There’s a new show on FX called Married.  It’s set in the San Fernando Valley, and I must admit, rather entertaining.  Look honey, I said the first time I saw a preview, that’s us! The mordant relationship humor, the quiet sexual desperation, the abundant use of familiar locales, a male lead who dresses like he looted my closet, it’s all a bit close to home, but in a well-written way.  Just to set the record straight, Mrs. Upinthevalley is hotter than Judy Greer.  I want to make that clear.

After watching Nat Faxon, the husband, wander through the first few episodes in cargo shorts and hoodies, I assumed he was unemployed.  But no,  oh no no, he’s a ‘freelance graphic designer’.  She’s a stay at home mom.  I know this because the plot lines of  recent episodes have turned on this point.   And they, a family of five, manage to live in a lovely house in what appears to be …Studio City or Valley Village…on his earnings from digital piecework.  There’s another word for ‘freelance graphic designer’:  barista.  Or stockboy at Trader Joes.  Actually that’s not true.  There are a great many freelancers in this city who would trade it in for a steady job at Trader Joes in a heartbeat.  Apparently this is how TV writers, many of whom live in the Valley, think people in the Valley live.

Don't we all live like this?
Don’t we all live like this, without working?

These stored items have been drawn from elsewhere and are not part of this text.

(* ===== verification/Dotenv.v ===== *)
(** * [load_dotenv()] (src/main.py, line 15)

    Module [Dotenv] models what python-dotenv 1.x's [load_dotenv()]
    does with the bindings of the [.env] file it finds, with its
    defaults [override=False] and [interpolate=True]:
    [DotEnv.dict] resolves [${NAME}] and [${NAME:-default}] in each
    value ([resolve_variables], [parse_variables]), keeping the bindings
    in a dict, so a repeated key keeps its first place and its last
    value; [set_as_environment_variables] then writes each binding with
    a value into [os.environ], except the keys already there.  The
    search for the file ([find_dotenv]) and the parsing of its text into
    bindings are not modelled: the file is given as its bindings, [None]
    when there is no [.env]. *)

From S2P Require Import Prelude PyStr Resolver.
Import Resolver.
Open Scope N_scope.

Module Dotenv.

(** A binding of the file: [KEY=value], or [KEY] alone (value [None]). *)
Abbreviation binding := (pystr * option pystr)%type.

(** [Literal] and [Variable] of [dotenv.variables] ([Variable] is a keyword of Rocq). *)
Inductive atom :=
| Literal (value : pystr)
| Variable' (name : pystr) (default : option pystr).

(** The longest prefix of [s] whose characters satisfy [p], and the rest. *)
Fixpoint span (p : N -> bool) (s : pystr) : pystr * pystr :=
  match s with
  | c :: s' => if p c then let '(a, b) := span p s' in (c :: a, b) else ([], s)
  | [] => ([], [])
  end.

(** [_posix_variable] matched at the start of [s]: a dollar and an
    opening brace, a name of characters other than a closing brace or a
    colon, optionally a colon, a dash and a default of characters other
    than a closing brace, then a closing brace.  It gives the name, the
    default and what follows the match. *)
Definition match_variable (s : pystr) : option (pystr * option pystr * pystr) :=
  match s with
  | d :: b :: s1 =>
      if (d =? 36) && (b =? 123) then
        let '(name, s2) := span (fun c => negb ((c =? 125) || (c =? 58))) s1 in
        match s2 with
        | e :: s3 =>
            if e =? 125 then Some (name, None, s3)
            else
              match s3 with
              | h :: s4 =>
                  if (e =? 58) && (h =? 45) then
                    let '(dflt, s5) := span (fun c => negb (c =? 125)) s4 in
                    match s5 with
                    | [] => None
                    | _ :: s6 => Some (name, Some dflt, s6)
                    end
                  else None
              | [] => None
              end
        | [] => None
        end
      else None
  | _ => None
  end.

(** [parse_variables]: the text between matches as literals (none when
    empty), each match as a variable; [finditer] tries every position in
    turn.  [lit] is the literal read so far, reversed. *)
Fixpoint parse_variables_from (fuel : nat) (s lit : pystr) : list atom :=
  let flush := if bool_decide (lit = []) then [] else [Literal (rev lit)] in
  match fuel with
  | O => flush
  | S f =>
      match s with
      | [] => flush
      | c :: s' =>
          match match_variable s with
          | Some (name, dflt, rest) => flush ++ Variable' name dflt :: parse_variables_from f rest []
          | None => parse_variables_from f s' (c :: lit)
          end
      end
  end.

Definition parse_variables (value : pystr) : list atom :=
  parse_variables_from (length value) value [].

(** The values [resolve_variables] sees: with [override=False],
    [os.environ] over the values of the file resolved so far (a value
    of the file may be [None]). *)
Definition interp_env (os_env : environ) (new_values : list (pystr * option pystr))
    (name : pystr) : option (option pystr) :=
  match os_env !! name with
  | Some v => Some (Some v)
  | None => snd <$> list_find (fun kv => kv.1 = name) new_values ≫= fun p => Some p.2
  end.

(** [Variable.resolve]: [env.get(name, default)], and [""] for [None]. *)
Definition resolve_atom (lookup : pystr -> option (option pystr)) (a : atom) : pystr :=
  match a with
  | Literal v => v
  | Variable' name dflt =>
      match lookup name with
      | Some (Some v) => v
      | Some None => []
      | None => default [] dflt
      end
  end.

Definition resolve_value (lookup : pystr -> option (option pystr)) (value : pystr) : pystr :=
  mjoin (map (resolve_atom lookup) (parse_variables value)).

(** [new_values[name] = result] on a dict kept as a list in insertion
    order. *)
Fixpoint dict_assign (k : pystr) (v : option pystr) (d : list (pystr * option pystr))
    : list (pystr * option pystr) :=
  match d with
  | [] => [(k, v)]
  | (k', v') :: d' => if bool_decide (k' = k) then (k, v) :: d' else (k', v') :: dict_assign k v d'
  end.

(** [resolve_variables(raw_values, override=False)] *)
Definition resolve_variables (os_env : environ) (raw : list binding)
    : list (pystr * option pystr) :=
  foldl (fun new_values '(name, value) =>
           let result := (fun v => resolve_value (interp_env os_env new_values) v) <$> value in
           dict_assign name result new_values) [] raw.

(** [set_as_environment_variables] with [override=False]. *)
Definition set_as_environment_variables (os_env : environ) (d : list (pystr * option pystr))
    : environ :=
  foldl (fun env '(k, v) =>
           match env !! k with
           | Some _ => env
           | None => match v with Some s => <[k := s]> env | None => env end
           end) os_env d.

(** [load_dotenv()]: [None] when no [.env] file is found. *)
Definition load_dotenv (os_env : environ) (file : option (list binding)) : environ :=
  match file with
  | None => os_env
  | Some raw => set_as_environment_variables os_env (resolve_variables os_env raw)
  end.

(** The value a dict built by [dict_assign] holds for [k]. *)
Fixpoint dict_get (d : list (pystr * option pystr)) (k : pystr) : option (option pystr) :=
  match d with
  | [] => None
  | (k', v) :: d' => if bool_decide (k' = k) then Some v else dict_get d' k
  end.

(** No [${] in a value: nothing for [parse_variables] to expand. *)
Fixpoint no_dollar_brace (s : pystr) : bool :=
  match s with
  | a :: ((b :: _) as s') => negb ((a =? 36) && (b =? 123)) && no_dollar_brace s'
  | _ => true
  end.

(** A shell and a [.env] that both set the DeepSeek key; the shell's is
    empty. *)
Definition shell_empty_key : environ := {[py "DEEPSEEK_API_KEY" := []]}.
Definition dotenv_key : list binding :=
  [(py "DEEPSEEK_API_KEY", Some (py "sk-1")); (py "MODEL_PROVIDER", Some (py "deepseek"))].

(** ** [set_as_environment_variables] *)

Lemma dict_get_keys (d : list (pystr * option pystr)) (k : pystr) :
  k ∉ d.*1 -> dict_get d k = None.
Proof.
  induction d as [| [k' v] d IH]; intros Hk; [reflexivity |]. cbn.
  rewrite fmap_cons, elem_of_cons in Hk. case_bool_decide; [naive_solver |].
  apply IH. naive_solver.
Qed.

Lemma set_env_cons (env : environ) (k : pystr) (v : option pystr) (d : list (pystr * option pystr)) :
  set_as_environment_variables env ((k, v) :: d) =
  set_as_environment_variables
    (match env !! k with
     | Some _ => env
     | None => match v with Some s => <[k := s]> env | None => env end
     end) d.
Proof. reflexivity. Qed.

(** A key already set is never written. *)
Lemma set_env_keep (env : environ) (d : list (pystr * option pystr)) (k v : pystr) :
  env !! k = Some v -> set_as_environment_variables env d !! k = Some v.
Proof.
  revert env. induction d as [| [k' v'] d IH]; intros env Hk; [exact Hk |].
  rewrite set_env_cons. apply IH.
  destruct (env !! k') eqn:E; [exact Hk |]. destruct v' as [s |]; [| exact Hk].
  rewrite lookup_insert_ne; [exact Hk | congruence].
Qed.

(** The environment after [set_as_environment_variables]: a key
    already set keeps its value, any other takes the dict's value when
    there is one. *)
Lemma set_env_lookup (env : environ) (d : list (pystr * option pystr)) (k : pystr) :
  NoDup d.*1 ->
  set_as_environment_variables env d !! k =
    match env !! k with Some v => Some v | None => dict_get d k ≫= id end.
Proof.
  revert env. induction d as [| [k' v] d IH]; intros env Hnd; [cbn; destruct (env !! k); reflexivity |].
  rewrite fmap_cons in Hnd. apply NoDup_cons in Hnd as [Hk' Hnd].
  rewrite set_env_cons, IH by exact Hnd. cbn [dict_get].
  case_bool_decide as Heq.
  - subst k'. rewrite dict_get_keys by exact Hk'.
    destruct (env !! k) eqn:E; [rewrite E; reflexivity |].
    destruct v; [rewrite lookup_insert_eq |]; rewrite ?E; reflexivity.
  - destruct (env !! k') eqn:E; [reflexivity |].
    destruct v; [rewrite lookup_insert_ne by exact Heq |]; reflexivity.
Qed.

Lemma dict_assign_keys (k : pystr) (v : option pystr) (d : list (pystr * option pystr)) :
  NoDup d.*1 -> NoDup (dict_assign k v d).*1.
Proof.
  induction d as [| [k' v'] d IH]; intros Hnd; cbn [dict_assign].
  - repeat constructor. set_solver.
  - rewrite fmap_cons in Hnd. apply NoDup_cons in Hnd as [Hk' Hnd].
    case_bool_decide as Heq; [subst k'; rewrite fmap_cons; constructor; assumption |].
    rewrite fmap_cons. constructor; [| apply IH, Hnd].
    clear IH Hnd. induction d as [| [k'' v''] d IHd]; cbn; [set_solver |].
    case_bool_decide; rewrite fmap_cons in Hk' |- *; set_solver.
Qed.

Lemma resolve_variables_nodup (os_env : environ) (raw : list binding) :
  NoDup (resolve_variables os_env raw).*1.
Proof.
  unfold resolve_variables.
  cut (forall l : list (pystr * option pystr), NoDup l.*1 ->
         NoDup (foldl (fun new_values '(name, value) =>
                         dict_assign name
                           ((fun v => resolve_value (interp_env os_env new_values) v) <$> value)
                           new_values) l raw).*1);
    [intros H; apply H; constructor |].
  induction raw as [| [name value] raw IH]; intros l Hl; [exact Hl |].
  cbn [foldl]. apply IH, dict_assign_keys, Hl.
Qed.

(** C34: [load_dotenv()] with [override=False] never changes a variable
    the shell set; every other variable takes the value the [.env] file
    gives it after interpolation, and one the file leaves without a
    value stays unset. *)
Theorem load_dotenv_lookup (os_env : environ) (raw : list binding) (k : pystr) :
  load_dotenv os_env (Some raw) !! k =
    match os_env !! k with
    | Some v => Some v
    | None => dict_get (resolve_variables os_env raw) k ≫= id
    end.
Proof. apply set_env_lookup, resolve_variables_nodup. Qed.

(** ** Interpolation *)

Lemma match_variable_none (s : pystr) : no_dollar_brace s = true -> match_variable s = None.
Proof.
  destruct s as [| a [| b s]]; try reflexivity. cbn [no_dollar_brace].
  intros [Hab _]%andb_true_iff. unfold match_variable.
  apply negb_true_iff in Hab. rewrite Hab. reflexivity.
Qed.

Lemma no_dollar_brace_tail (a : N) (s : pystr) :
  no_dollar_brace (a :: s) = true -> no_dollar_brace s = true.
Proof. destruct s; [reflexivity |]. cbn [no_dollar_brace]. intros [_ H]%andb_true_iff. exact H. Qed.

Lemma rev_nil_iff (l : pystr) : rev l = [] <-> l = [].
Proof.
  split; [| intros ->; reflexivity].
  intros H. apply (f_equal (@rev N)) in H. rewrite rev_involutive in H. exact H.
Qed.

Lemma parse_variables_literal (f : nat) (s lit : pystr) :
  no_dollar_brace s = true -> (length s <= f)%nat ->
  parse_variables_from f s lit =
    if bool_decide (rev lit ++ s = []) then [] else [Literal (rev lit ++ s)].
Proof.
  revert f lit. induction s as [| c s IH]; intros f lit Hs Hf.
  - rewrite app_nil_r, (bool_decide_ext _ _ (rev_nil_iff lit)). destruct f; reflexivity.
  - destruct f as [| f]; [cbn in Hf; lia |]. cbn [parse_variables_from].
    rewrite match_variable_none by exact Hs.
    rewrite IH by (apply no_dollar_brace_tail in Hs; exact Hs || (cbn in Hf; lia)).
    cbn [rev]. rewrite <- app_assoc. reflexivity.
Qed.

(** A value without [${] is left as it is, whatever the environment. *)
Lemma resolve_value_plain (lookup : pystr -> option (option pystr)) (v : pystr) :
  no_dollar_brace v = true -> resolve_value lookup v = v.
Proof.
  intros Hv. unfold resolve_value, parse_variables.
  rewrite parse_variables_literal by (exact Hv || lia). cbn [rev app].
  case_bool_decide as Hnil; [subst v; reflexivity |]. cbn. apply app_nil_r.
Qed.

(** C36: interpolation leaves a value without [${] as it is, and turns
    a value that is exactly [${NAME}] into the value of [NAME]: the
    shell's, else the file's so far, else the empty string. *)
Theorem resolve_value_cases (lookup : pystr -> option (option pystr)) (v name : pystr) :
  (no_dollar_brace v = true -> resolve_value lookup v = v) /\
  (forallb (fun c => negb ((c =? 125) || (c =? 58))) name = true ->
   resolve_value lookup ([36; 123] ++ name ++ [125]) =
     match lookup name with Some (Some x) => x | _ => [] end).
Proof.
  split.
  - apply resolve_value_plain.
  - intros Hn. unfold resolve_value, parse_variables.
    assert (Hspan : forall rest, span (fun c => negb ((c =? 125) || (c =? 58))) (name ++ 125 :: rest)
                                = (name, 125 :: rest)).
    { intros rest. clear lookup. induction name as [| c name IHn]; [reflexivity |].
      cbn in Hn |- *. apply andb_true_iff in Hn as [Hc Hn]. rewrite Hc, IHn by exact Hn.
      reflexivity. }
    cbn [app length]. cbn [parse_variables_from]. unfold match_variable.
    cbn [N.eqb Pos.eqb andb]. rewrite Hspan. cbn.
    destruct (lookup name) as [[x |] |]; cbn; rewrite ?app_nil_r; reflexivity.
Qed.

Lemma resolve_value_cases_witness :
  resolve_value (interp_env ∅ []) (py "sk-1") = py "sk-1" /\
  resolve_value (interp_env {[py "A" := py "s"]} []) ([36; 123] ++ py "A" ++ [125]) = py "s".
Proof.
  split.
  - apply (proj1 (resolve_value_cases (interp_env ∅ []) (py "sk-1") (py "A"))).
    vm_compute. reflexivity.
  - rewrite (proj2 (resolve_value_cases (interp_env {[py "A" := py "s"]} []) [] (py "A")))
      by (vm_compute; reflexivity).
    vm_compute. reflexivity.
Defined.

End Dotenv.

Normally this wouldn’t be a deal breaker for me. Television shows frequently depict families living beyond what is feasible in the real world.  Usually, however, the characters are at least portrayed as having a job.  Maybe because Married is set in the Valley and maybe because we have frequented the locales used in the show (Oaks Tavern, Starlight Lounge) there’s a verisimilitude issue for me.  No one lives south of Burbank Blvd by freelancing, part-time.  Mrs. Upinthevalley and I live in Van Nuys.  And by live, I mean we bought a tiny s**tbox with 1948 infrastructure we spent years fixing up. Our mortgage payment is $2500/month.  That’s thirty grand a year, right off the top.   Well, not exactly.  First the government takes about twenty grand, money we never see.  Then Wells Fargo takes its piece. Then we face the bills.  We’ve never taken a vacation. We still use flip-phones.  We have dial-up internet. We have one car.  We use coupons. We have no savings.   We’re extraordinarily fortunate to have survived the Great Foreclosure Flood of 2009.  Barely.  To not have to rely on roommates.   There are ten people sharing a three bedroom house to the left of us. Six adults,  all legal residents of the US,  working in the service economy.  Collectively, they can pay the mortgage, and make car payments and that’s pretty much it.  There are seven people living in the house to the right of us. Three generations under one roof.  That’s how it’s done. Unless you’ve lived here for twenty years, or inherited property or have a six figure income, this is the only way it is done.

We  grind it out and grind it out, all of us, month after month, and hope the edifice of cantilevered credit by which we keep it all going does not collapse upon our heads.   And that we don’t drive each other crazy.

We say a little prayer each evening and are grateful. Even as we slum it in that vast terra incognita north of Burbank. We, the invisible people.